The First Great Test: Louisville vs. Ole Miss

ALSO SEE: Feature on Ole Miss’ Tate Blackman, J.B. Woodman

Even great teams don’t usually perform at peak levels right out of the chute, but that’s just what No. 2 Louisville did last weekend. The Cardinals utterly dismantled an overmatched SIU Edwardsville club, outscoring the Cougars 43-5 in a three-game sweep. Then they pummeled Eastern Kentucky 14-2 in a midweek game to improve to 4-0 on the season. It wasn’t elite competition, certainly, but it is nonetheless impressive how well the Cards played in every facet of the game.

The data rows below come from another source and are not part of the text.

(** C7 (as amended). A credit is considered in the month of the reference
    date exactly when the start of the month after its opening is not after
    the start of that month, and that month start is strictly before the
    closing date (2200-12-31 when there is none).  So a credit with a closing
    date is left out of every month after the month of its closing date; in
    the month of its closing date it is left out when the closing date is the
    first day of that month, and otherwise the closing date does not exclude
    it. *)
Theorem considerado_window :
  (considerado c fecha = true
   <-> leb fecha_inicial fecha_actual = true
       /\ ltb fecha_actual (fecha_final c) = true)
  /\ (forall cierre, fecha_cierre c = Some cierre -> valid cierre ->
        (year cierre < year fecha
         \/ (year cierre = year fecha /\ month cierre < month fecha) ->
         considerado c fecha = false)
        /\ (year fecha = year cierre -> month fecha = month cierre ->
            day cierre = 1 -> considerado c fecha = false)
        /\ (year fecha = year cierre -> month fecha = month cierre ->
            1 < day cierre ->
            considerado c fecha = leb fecha_inicial fecha_actual)).
Proof.
  split; [exact considerado_iff|].
  intros cierre Hc Vc. unfold considerado, fecha_final. rewrite Hc.
  fold fecha_actual fecha_inicial. repeat split.
  - intros Hlater. rewrite (month_start_after cierre Vc Hlater).
    apply andb_false_r.
  - intros Hy Hm Hd. rewrite (month_start_same_month cierre Hy Hm), Hd.
    apply andb_false_r.
  - intros Hy Hm Hd. rewrite (month_start_same_month cierre Hy Hm).
    apply Z.ltb_lt in Hd. rewrite Hd. apply andb_true_r.
Qed.

Lemma before_fecha_maxima_iff :
  ltb fecha_actual fecha_maxima = true <-> year fecha <= 2200.
Proof.
  assert (Vmax : valid fecha_maxima) by (split; cbn; lia).
  pose proof (valid_month_start fecha month_in_range) as Vact.
  fold fecha_actual in Vact.
  split.
  - intros Hlt. destruct (Z.le_gt_cases (year fecha) 2200) as [|Hgt]; [easy|].
    rewrite month_start_after in Hlt; [discriminate | exact Vmax |].
    cbn. lia.
  - intros Hy. apply ltb_lt, toordinal_lex_lt; [exact Vact | exact Vmax |].
    unfold lex_lt, fecha_actual. cbn. lia.
Qed.
(** * CrossFlow agent: route ranking, guardrails, transfer sessions, alerts

    A shallow embedding of the JavaScript sources

      - [src/chains/chainDetector.js]   (module [ChainDetector])
      - [src/bridges/bridgeRouter.js]   (module [BridgeRouter]);
                                        the file [unnamed/part_002]
      - [src/utils/validator.js]        (module [Validator])
      - [src/trading/alertEngine.js]    (module [AlertEngine]);
                                        the last part of [src/bridges/layerzero.js]
      - [src/agent/orchestrator.js]     (module [Orchestrator]);
                                        the file [unnamed/part_001]
      - the alert wiring of [server.js] (module [Server]);
                                        the file [unnamed/part_000]
      - [src/payments/x402Payment.js]   (module [X402])
      - [src/bridges/axelar.js], [src/bridges/celer.js] and the head of
        [src/bridges/layerzero.js]      (module [Executors])
      - [src/trading/swapRouter.js]     (module [SwapRouter]);
                                        the middle part of [src/bridges/layerzero.js]

    Modelling conventions.

    - JavaScript numbers are finite and their arithmetic is exact: a number
      is a rational [Q].  The one operation that leaves the finite numbers
      here is division (by zero); its result is a [jsnum].
    - A lookup in an object literal by a computed name also finds what the
      object inherits.  The token lookup of the validator is modelled with
      it; the chain tables of the bridge executors are modelled without
      (see there).
    - Strings are sequences of 8-bit characters; [toLowerCase],
      [toUpperCase] and [trim] act on the ASCII range.
    - An optional field is an [option]: [None] is JavaScript's [undefined].
    - Template-literal messages are kept as a constructor holding the
      interpolated values; number formatting is not modelled.
    - An [async] function is run to completion; what the outside world
      answers (HTTP replies, the language model, the chain) is an explicit
      argument, so every statement quantifies over all possible answers. *)

From Stdlib Require Import QArith Qminmax Lqa String Ascii List Sorted Permutation Lia.
From stdpp Require Import base strings list gmap pretty.

(** ** JavaScript primitives *)

Module JS.

(** *** Strings *)

Definition is_upper (c : ascii) : bool :=
  Nat.leb 65 (nat_of_ascii c) && Nat.leb (nat_of_ascii c) 90.

Definition is_lower (c : ascii) : bool :=
  Nat.leb 97 (nat_of_ascii c) && Nat.leb (nat_of_ascii c) 122.

Definition is_digit (c : ascii) : bool :=
  Nat.leb 48 (nat_of_ascii c) && Nat.leb (nat_of_ascii c) 57.

Definition lower_char (c : ascii) : ascii :=
  if is_upper c then ascii_of_nat (nat_of_ascii c + 32) else c.

Definition upper_char (c : ascii) : ascii :=
  if is_lower c then ascii_of_nat (nat_of_ascii c - 32) else c.

Fixpoint map_string (f : ascii → ascii) (s : string) : string :=
  match s with
  | EmptyString => EmptyString
  | String c r => String (f c) (map_string f r)
  end.

Definition toLowerCase : string → string := map_string lower_char.
Definition toUpperCase : string → string := map_string upper_char.

Fixpoint ltrim (s : string) : string :=
  match s with
  | String c r => if Ascii.is_space c then ltrim r else s
  | EmptyString => EmptyString
  end.

Definition trim (s : string) : string :=
  String.rev (ltrim (String.rev (ltrim s))).

(** [s.includes(w)] *)
Definition includes (s w : string) : bool :=
  match String.index 0 w s with Some _ => true | None => false end.

(** [s.startsWith(w)] *)
Definition startsWith (s w : string) : bool := String.prefix w s.

(** [s.slice(0, n)] *)
Definition slice0 (n : nat) (s : string) : string := String.substring 0 n s.

Fixpoint forallb_string (p : ascii → bool) (s : string) : bool :=
  match s with
  | EmptyString => true
  | String c r => p c && forallb_string p r
  end.

(** [xs.some(p)] *)
Definition some {A} (p : A → bool) (xs : list A) : bool := existsb p xs.

(** *** Numbers *)

(** The value of a division: finite, an infinity, or NaN. *)
Inductive jsnum := Fin (q : Q) | PosInf | NegInf | NaN.

Definition Qpos_b (q : Q) : bool := negb (Qle_bool q 0).
Definition Qneg_b (q : Q) : bool := negb (Qle_bool 0 q).
Definition Qzero_b (q : Q) : bool := Qeq_bool q 0.

(** [a / b] on finite operands. *)
Definition div (a b : Q) : jsnum :=
  if Qzero_b b then
    (if Qzero_b a then NaN else if Qpos_b a then PosInf else NegInf)
  else Fin (a / b).

(** [x * c] for a finite positive constant [c]. *)
Definition mul_pos (x : jsnum) (c : Q) : jsnum :=
  match x with Fin q => Fin (q * c) | other => other end.

(** [x > c] for a finite [c]; every comparison with NaN is false. *)
Definition gt (x : jsnum) (c : Q) : bool :=
  match x with
  | Fin q => Qpos_b (q - c)
  | PosInf => true
  | NegInf | NaN => false
  end.

(** [a < b], [a > b], [a <= b] on finite numbers. *)
Definition ltb (a b : Q) : bool := negb (Qle_bool b a).
Definition gtb (a b : Q) : bool := negb (Qle_bool a b).
Definition leb (a b : Q) : bool := Qle_bool a b.

(** Truthiness of a finite number: [!x] holds exactly for zero. *)
Definition truthy (x : Q) : bool := negb (Qzero_b x).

olemiss90x90LouisvilleLogo2015“I had a text from a crosschecker who said, ‘I’ve been scouting 16 years, and never been to a game where the players all played that well. You have a special thing going on, my man,’” Louisville coach Dan McDonnell said. “Balls in the dirt, the first to thirds, when to tag, when not to tag, what to do with the bases loaded. we’re not perfect, but yesterday’s game, you just go, man. these guys know how to play. And they’re older. It’s a product of the system, I’m fortunate we have a lot of older guys.

“There’s so much parity in college baseball, you don’t ever take it for granted. I’ve got no reason to not feel really good about the way we played in all facets. We got quality starts, and when we went to the bullpen, the games weren’t necessarily close, it can sometimes be hard to play clean in those games.”

McDonnell knows his team will face a much stronger test this weekend in Oxford, Miss., where the Cardinals will take on McDonnell’s old mentor, Mike Bianco and his Ole Miss Rebels. McDonnell said he knows Bianco really likes his team, which features three older righthanders in the rotation with power stuff and a veteran lineup. Ace Brady Bramlett was stellar opening day against Florida International, allowing just one hit over five shutout innings. Behind him in the rotation, righties Chad Smith and Sean Johnson weren’t as crisp.

Smith worked at 91-93 and touched 94 but didn’t have his good command and lost his mechanics after getting into trouble int he second inning, according to Bianco. And Johnson battled his way through five innings to get the win even though he was far from his best.

“The stuff wasn’t really that good, no command, fastball was kind of dead—he just struggled,” Bianco said of Johnson. “Could’ve made it easier, really good slider, but no fastball today. He’s better than that in three weeks.”

Ole Miss will need both righties to be better than that this weekend to have a chance against a loaded Louisville club that is playing at a high level. The Cards have a pair of All-Americans atop the rotation in Kyle Funkhouser and Brendan McKay, who were both solid in their debuts. McDonnell said McKay was throwing as hard as he’d ever seen, sitting comfortably at 92-93 mph and touching 94 after working mostly in the 88-92 range last year. The Cards have opted to start him exclusively at DH so he can focus on his pitching and to minimize the risk of injury given how valuable he is off the mound, so senior Danny Rosenbaum played first base. But McKay will still make an impact with the bat too — he hit his first home run of the year and already has six RBIs.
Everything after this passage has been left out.